A good performance, even a great performance, can be overlooked or taken for granted. That has happened to Robert Downey Jr. over his career but certainly not since Iron Man. People love the guy. He has the star power to carry Sherlock Holmes and he does it with the grace of a great actor. No one has ever gone to see a James Bond movie just for the plot. People want a thrill ride from this kind of movie and that’s what they get with Downey Jr. And, as much as this movie is full of action, it is nice to see that Downey Jr. commands the screen with a number of quiet and quirky moments. He inhabits Holmes completely in much the same manner as he did with Charlie Chaplin.
Since, at its core, a movie like Sherlock Holmes is aiming to be a crowd pleaser, I think it’s more than okay not to hold the story to too high a standard. As far as action flicks go, this story works. Even as a mystery, it’s fine. For my taste, however, mysteries tend to be tedious in general. I am not against a really good one but I’m not terribly disappointed if it turns out the most interestng things lie somewhere beyond solving a riddle as in the characters themselves. I came to see a buddy picture and that’s mostly what I get from this movie.
There’s a funny scene where Jude Law’s Dr. Watson foils the latest Holmes experiment. Exasperated with Holmes as he’s attempting to hypnotize flies while playing the violin, Watson simply raises the glass covering the flies and then asks Holmes if it isn’t possible that the glass cover had anything to do with controlling the flies. This is a hilarious send-up to The Adventures of Sherlock Holmes with Basil Rathbone as Holmes and Nigel Bruce as Dr. Watson. In that creaky 1939 classic, Dr. Watson is a bumbling fool and Holmes is left to experiment with flies up to the very end of the movie. Those guys were not buddies, more like master and servant. In this latest Holmes, you have two equals and so you get something more like the chemistry between Paul Newman and Robert Redford in Butch Cassidy and the Sundance Kid.
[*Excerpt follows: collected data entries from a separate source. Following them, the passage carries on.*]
(** ** Collecting the patient's identity *)

Ltac fields :=
  unfold keeps_filled, patient_field, set_first_name, set_last_name, set_dob,
    set_location, set_patient_email, set_is_returning;
  cbn [PatientInfo.first_name PatientInfo.last_name PatientInfo.dob
       PatientInfo.location PatientInfo.email PatientInfo.phone_number
       PatientInfo.is_returning].

Lemma keeps_filled_refl (p : PatientInfo.t) : keeps_filled p p.
Proof. now intros f. Qed.

Lemma keeps_filled_first_name (v : string) (p : PatientInfo.t) :
  Py.filled (PatientInfo.first_name p) = false \/ Py.truthy v = true ->
  keeps_filled p (set_first_name v p).
Proof.
  fields. intros H f.
  destruct (String.eqb f "first_name"); [|auto].
  destruct H as [H|H]; [congruence | now intros _].
Qed.

Lemma keeps_filled_last_name (v : string) (p : PatientInfo.t) :
  Py.filled (PatientInfo.last_name p) = false \/ Py.truthy v = true ->
  keeps_filled p (set_last_name v p).
Proof.
  fields. intros H f.
  destruct (String.eqb f "first_name"); [auto|].
  destruct (String.eqb f "last_name"); [|auto].
  destruct H as [H|H]; [congruence | now intros _].
Qed.

Lemma keeps_filled_names (first last : string) (p : PatientInfo.t) :
  Py.filled (PatientInfo.first_name p) = false ->
  Py.truthy last = true ->
  keeps_filled p (set_last_name last (set_first_name first p)).
Proof.
  fields. intros H Hl f.
  destruct (String.eqb f "first_name"); [congruence|].
  destruct (String.eqb f "last_name"); auto.
Qed.

Lemma keeps_filled_dob (v : string) (p : PatientInfo.t) :
  Py.filled (PatientInfo.dob p) = false -> keeps_filled p (set_dob v p).
Proof.
  fields. intros H f.
  destruct (String.eqb f "first_name"); [auto|].
  destruct (String.eqb f "last_name"); [auto|].
  destruct (String.eqb f "dob"); [congruence | auto].
Qed.

Lemma keeps_filled_location (v : string) (p : PatientInfo.t) :
  Py.filled (PatientInfo.location p) = false ->
  keeps_filled p (set_location v p).
Proof.
  fields. intros H f.
  destruct (String.eqb f "first_name"); [auto|].
  destruct (String.eqb f "last_name"); [auto|].
  destruct (String.eqb f "dob"); [auto|].
  destruct (String.eqb f "location"); [congruence | auto].
Qed.

Lemma keeps_filled_email (v : string) (p : PatientInfo.t) :
  Py.filled (PatientInfo.email p) = false ->
  keeps_filled p (set_patient_email v p).
Proof.
  fields. intros H f.
  destruct (String.eqb f "first_name"); [auto|].
  destruct (String.eqb f "last_name"); [auto|].
  destruct (String.eqb f "dob"); [auto|].
  destruct (String.eqb f "location"); [auto|].
  destruct (String.eqb f "email"); [congruence | auto].
Qed.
Even more on the same vibe with Sherlock Holmes is The Front Page about two newspapermen in the 1920s who have worked together longer than they’ve done anything else. Of the film adaptations of the stage play, my favorite is the 1974 remake, directed by Billy Wilder. In that movie, Jack Lemmon is a lifelong reporter on his last story before moving away with his fiancée. Walter Matthau is his lifelong editor who is none too pleased to have his pal leave and is more than willing to sabotage his friend’s departure with the woman he loves. We see Holmes do his best to undermine the credibility of Watson’s fiancée early on in the movie which ignites the real tension behind the movie.
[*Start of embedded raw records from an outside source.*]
Lemma animate_groupRef (mode : TreeState) (e : State) (rot : Euler) :
  groupRef e = Some rot ->
  groupRef (spinStar (animateGroup mode e))
  = Some (match mode with
          | TREE_SHAPE => mkEuler (lerp (ex rot) 0 0.05) (ey rot + 0.002) (ez rot)
          | FOCUS => mkEuler (lerp (ex rot) 0 0.1) (lerp (ey rot) 0 0.1) (ez rot)
          | SCATTERED =>
              mkEuler (lerp (ex rot) (rot_x (targetRotation e)) 0.05)
                      (lerp (ey rot) (rot_y (targetRotation e)) 0.05) (ez rot)
          end).
Proof.
  intros Hg. unfold spinStar, animateGroup, setGroupRotation, setStarRotation.
  rewrite Hg.
  destruct mode; cbn [TreeState_eqb starRef groupRef targetRotation];
    destruct (starRef e) eqn:E; cbn [groupRef]; congruence.
Qed.

Lemma animate_starRef (mode : TreeState) (e : State) :
  starRef (spinStar (animateGroup mode e))
  = option_map (fun y => y + 0.01) (starRef e).
Proof.
  unfold spinStar, animateGroup, setGroupRotation, setStarRotation.
  destruct (groupRef e); [destruct mode |]; cbn [TreeState_eqb starRef];
    destruct (starRef e) eqn:E; cbn [starRef option_map]; congruence.
Qed.

Lemma frames_cons_vision_off (env : FrameEnv) (rest : list FrameEnv) (e : State)
    (src : Source) (n : nat) :
  visionEnabled e = false ->
  Random.run (frames (env :: rest) e) src n
  = Random.run (frames rest (spinStar (animateGroup (treeState e) e))) src n.
Proof.
  intros Hv. unfold Random.run. cbn [frames]. unfold bind.
  rewrite (useFrame_vision_off env e src n Hv). reflexivity.
Qed.

(** With hand tracking off, k frames in Focus mode scale the x and y
    rotation of the main group by 0.9^k (the group recentres), and k
    frames in Formed mode scale its x rotation by 0.95^k while its y
    rotation grows by 0.002 per frame; the z rotation and the mode stay,
    and the star has turned by 0.01 per frame. *)
Theorem group_recentres_and_spins :
  forall (envs : list FrameEnv) (e : State) (rot : Euler) (src : Source) (n : nat),
    visionEnabled e = false ->
    groupRef e = Some rot ->
    let k := List.length envs in
    let e' := Random.run (frames envs e) src n in
    treeState e' = treeState e
    /\ starRef e' = option_map (fun y => y + 0.01 * INR k) (starRef e)
    /\ (treeState e = FOCUS ->
        groupRef e' = Some (mkEuler (0.9 ^ k * ex rot) (0.9 ^ k * ey rot) (ez rot)))
    /\ (treeState e = TREE_SHAPE ->
        groupRef e'
        = Some (mkEuler (0.95 ^ k * ex rot) (ey rot + 0.002 * INR k) (ez rot))).
Proof.
  intros envs. induction envs as [| env rest IH]; intros e rot src n Hv Hg; cbv zeta.
  - unfold Random.run. cbn [frames List.length ret fst pow INR].
    rewrite Hg. destruct rot as [x y z]. cbn [ex ey ez].
    split; [reflexivity |]. split.
    + destruct (starRef e); cbn; [f_equal; lra | reflexivity].
    + split; intros _; do 2 f_equal; lra.
  - rewrite (frames_cons_vision_off env rest e src n Hv).
    destruct (animate_keeps_props (treeState e) e) as (Hm & Hvis & _).
    cbv zeta in Hm, Hvis.
    pose proof (animate_groupRef (treeState e) e rot Hg) as Hstep.
    pose proof (animate_starRef (treeState e) e) as Hstar.
    set (e1 := spinStar (animateGroup (treeState e) e)) in *.
    specialize (IH e1 _ src n ltac:(congruence) Hstep).
    cbv zeta in IH. destruct IH as (IHm & IHs & IHf & IHt).
    change (List.length (env :: rest)) with (S (List.length rest)).
    rewrite S_INR. set (k := List.length rest) in *.
    split; [congruence |]. split.
    + rewrite IHs, Hstar. destruct (starRef e); cbn; [f_equal; lra | reflexivity].
    + split; intros Hmode.
      * rewrite IHf by congruence. rewrite Hmode. unfold lerp. cbn [ex ey ez pow].
        do 2 f_equal; lra.
      * rewrite IHt by congruence. rewrite Hmode. unfold lerp. cbn [ex ey ez pow].
        do 2 f_equal; lra.
Qed.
As it is, the story in Sherlock Holmes gets pretty close to The Front Page without losing its way. If the writers were solely interested in making an artful film, they certainly could have concentrated even more on the dynamics of Holmes and Watson splitting up. Perhaps the most artful film version of Holmes is Billy Wilder’s The Private Life of Sherlock Holmes from 1970. In that film, we get to dig deep into the characters, get a curiously satisfying mystery and even get Christopher Lee as Sherlock’s wiser and older brother, Mycroft. We see Holmes struggle with his cocaine addiction. And we get to explore his sexuality which remains ambiguous up to the very end of the movie. Watson is somewhat his equal but they’re just too different to be real pals. There’s a very moving scene where Watson finally asks Holmes if he’s ever been with a woman to which he gets the most vague reply. This latest Holmes is not so daring in that regard but it leans towards being a quality film. It certainly shares the lush look of Wilder’s film which he acheived without any CGI wizardry.
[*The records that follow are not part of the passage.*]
(** X14.  When the client is built and a content that can be encoded
    arrives, but the history file holds JSON that is not an array, each
    service answers 500 after it has written the artifact: the file is
    there, the history is as it was. *)
Theorem generate_ui_history_not_list (E : env) (req : UIRequest) (w : world)
    (v : pyval) (content : str) (rest : list (option str)) :
  load_history w = (inr v, w) →
  is_list v = false →
  encodable content = true →
  (truthy (api_key req) || truthy (llm_url req) = true →
   client_error E (Main.client_of req) = None →
   chat_answer E (length (remote_calls w))
     (Main.client_of req) (Main.chat_request_of req)
   = inr (Some content :: rest) →
   ∃ w',
     Main.generate_ui E req w
     = (inl (HTTPException 500
               (lit "'" ++ type_name v
                ++ lit "' object has no attribute 'insert'")), w')
     ∧ artifacts w'
       = <[artifact_name E w := Main.log_content (cleanup content)]>
           (artifacts w)
     ∧ history_file w' = history_file w)
  ∧ (truthy (api_key req) = true →
     client_error E (GeminiApp.client_of req) = None →
     chat_answer E (length (remote_calls w))
       (GeminiApp.client_of req) (GeminiApp.chat_request_of req)
     = inr (Some content :: rest) →
     ∃ w',
       GeminiApp.generate_ui E req w
       = (inl (HTTPException 500
                 (lit "'" ++ type_name v
                  ++ lit "' object has no attribute 'insert'")), w')
       ∧ artifacts w'
         = <[artifact_name E w := GeminiApp.log_content (cleanup content)]>
             (artifacts w)
       ∧ history_file w' = history_file w).
Proof.
  intros Hv Hlist Hcontent. apply stored_log_load in Hv.
  apply encodable_cleanup in Hcontent.
  split; intros Hcfg Hclient Hanswer.
  - rewrite main_generate_ui_run by done.
    unfold generation_outcome. rewrite Hclient, Hanswer, Hv.
    rewrite encode_error_encodable
      by by rewrite main_log_content_encodable.
    destruct v; try discriminate; by eexists.
  - rewrite gemini_generate_ui_run by done.
    unfold generation_outcome. rewrite Hclient, Hanswer, Hv.
    rewrite encode_error_encodable
      by by rewrite gemini_log_content_encodable.
    destruct v; try discriminate; by eexists.
Qed.

Lemma generate_ui_history_not_list_witness :
  ∃ w',
    Main.generate_ui sample_env sample_request object_world
    = (inl (HTTPException 500
              (lit "'dict' object has no attribute 'insert'")), w')
    ∧ artifacts w'
      = {[ lit "ui_20240517_093001.html"
           := Main.log_content (lit "<p>hi</p>") ]}
    ∧ history_file w' = Some (Encoded (PDict [])).
Proof.
  destruct (generate_ui_history_not_list sample_env sample_request
              object_world (PDict []) (lit "```html<p>hi</p>```") [])
    as [Hmain _]; [reflexivity | reflexivity | reflexivity |].
  apply Hmain; reflexivity.
Defined.

(** X25.  When the cleaned-up content holds a lone surrogate, each
    service answers 500 with the codec's message: the artifact file has
    been created but is empty, and no history entry is written. *)
Theorem generate_ui_unencodable_content (E : env) (req : UIRequest)
    (w : world) (content : str) (rest : list (option str)) :
  encodable (cleanup content) = false →
  (truthy (api_key req) || truthy (llm_url req) = true →
   client_error E (Main.client_of req) = None →
   chat_answer E (length (remote_calls w))
     (Main.client_of req) (Main.chat_request_of req)
   = inr (Some content :: rest) →
   ∃ message w',
     Main.generate_ui E req w = (inl (HTTPException 500 message), w')
     ∧ encode_error (Main.log_content (cleanup content)) = Some message
     ∧ artifacts w' = <[artifact_name E w := []]> (artifacts w)
     ∧ history_file w' = history_file w)
  ∧ (truthy (api_key req) = true →
     client_error E (GeminiApp.client_of req) = None →
     chat_answer E (length (remote_calls w))
       (GeminiApp.client_of req) (GeminiApp.chat_request_of req)
     = inr (Some content :: rest) →
     ∃ message w',
       GeminiApp.generate_ui E req w = (inl (HTTPException 500 message), w')
       ∧ encode_error (GeminiApp.log_content (cleanup content))
         = Some message
       ∧ artifacts w' = <[artifact_name E w := []]> (artifacts w)
       ∧ history_file w' = history_file w).
Proof.
  intros Hbad. split; intros Hcfg Hclient Hanswer.
  - destruct (encode_error_unencodable (Main.log_content (cleanup content)))
      as [message Hmessage]; [by rewrite main_log_content_encodable |].
    rewrite main_generate_ui_run by done.
    unfold generation_outcome. rewrite Hclient, Hanswer, Hmessage.
    by eexists _, _.
  - destruct (encode_error_unencodable
                (GeminiApp.log_content (cleanup content)))
      as [message Hmessage]; [by rewrite gemini_log_content_encodable |].
    rewrite gemini_generate_ui_run by done.
    unfold generation_outcome. rewrite Hclient, Hanswer, Hmessage.
    by eexists _, _.
Qed.

Lemma generate_ui_unencodable_content_witness :
  ∃ message w',
    GeminiApp.generate_ui surrogate_env sample_request fresh_world
    = (inl (HTTPException 500 message), w')
    ∧ encode_error
        (GeminiApp.log_content (cleanup (lit "<p>" ++ [55296] ++ lit "</p>")))
      = Some message
    ∧ artifacts w' = {[ lit "ui_20240517_093001.html" := [] ]}
    ∧ history_file w' = None.
Proof.
  destruct (generate_ui_unencodable_content surrogate_env sample_request
              fresh_world (lit "<p>" ++ [55296] ++ lit "</p>") [])
    as [_ Hgemini]; [reflexivity |].
  apply Hgemini; reflexivity.
Defined.

(** X15.  Whatever the request and whatever the outcome, a generation
    leaves every file of the log directory other than its own artifact
    with the content it had, or absent if it was absent. *)
Theorem generate_ui_touches_one_file (E : env) (req : UIRequest) (w : world)
    (name : str) :
  name ≠ artifact_name E w →
  artifacts (Main.generate_ui E req w).2 !! name = artifacts w !! name
  ∧ artifacts (GeminiApp.generate_ui E req w).2 !! name = artifacts w !! name.
Proof.
  intros Hname. split.
  - destruct (truthy (api_key req) || truthy (llm_url req)) eqn:Hcfg.
    + rewrite main_generate_ui_run by done. by apply outcome_other_files.
    + by rewrite main_generate_ui_rejected.
  - destruct (truthy (api_key req)) eqn:Hcfg.
    + rewrite gemini_generate_ui_run by done. by apply outcome_other_files.
    + by rewrite gemini_generate_ui_rejected.
Qed.

Lemma generate_ui_touches_one_file_witness :
  artifacts (Main.generate_ui sample_env sample_request fresh_world).2
    !! lit "ui_20240101_000000.html" = None
  ∧ artifacts (GeminiApp.generate_ui sample_env sample_request fresh_world).2
      !! lit "ui_20240101_000000.html" = None.
Proof.
  apply (generate_ui_touches_one_file sample_env sample_request fresh_world
           (lit "ui_20240101_000000.html")).
  discriminate.
Defined.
Sherlock Holmes also achieves its best moments without any special effects. If the plot to this movie ever gets heavy for you, all you need to do is wait for any number of funny and captivating moments between Holmes and Watson. Everyone provides a fine performance in this movie but, without that chemistry between Downey Jr. and Law, of course, there is no picture. Sherlock Holmes, at its core, is a great buddy picture. If the stories should improve on this budding franchise, so much the better. Whatever evolution it should take, that buddy dynamic is the engine that will keep Sherlock Holmes full steam ahead.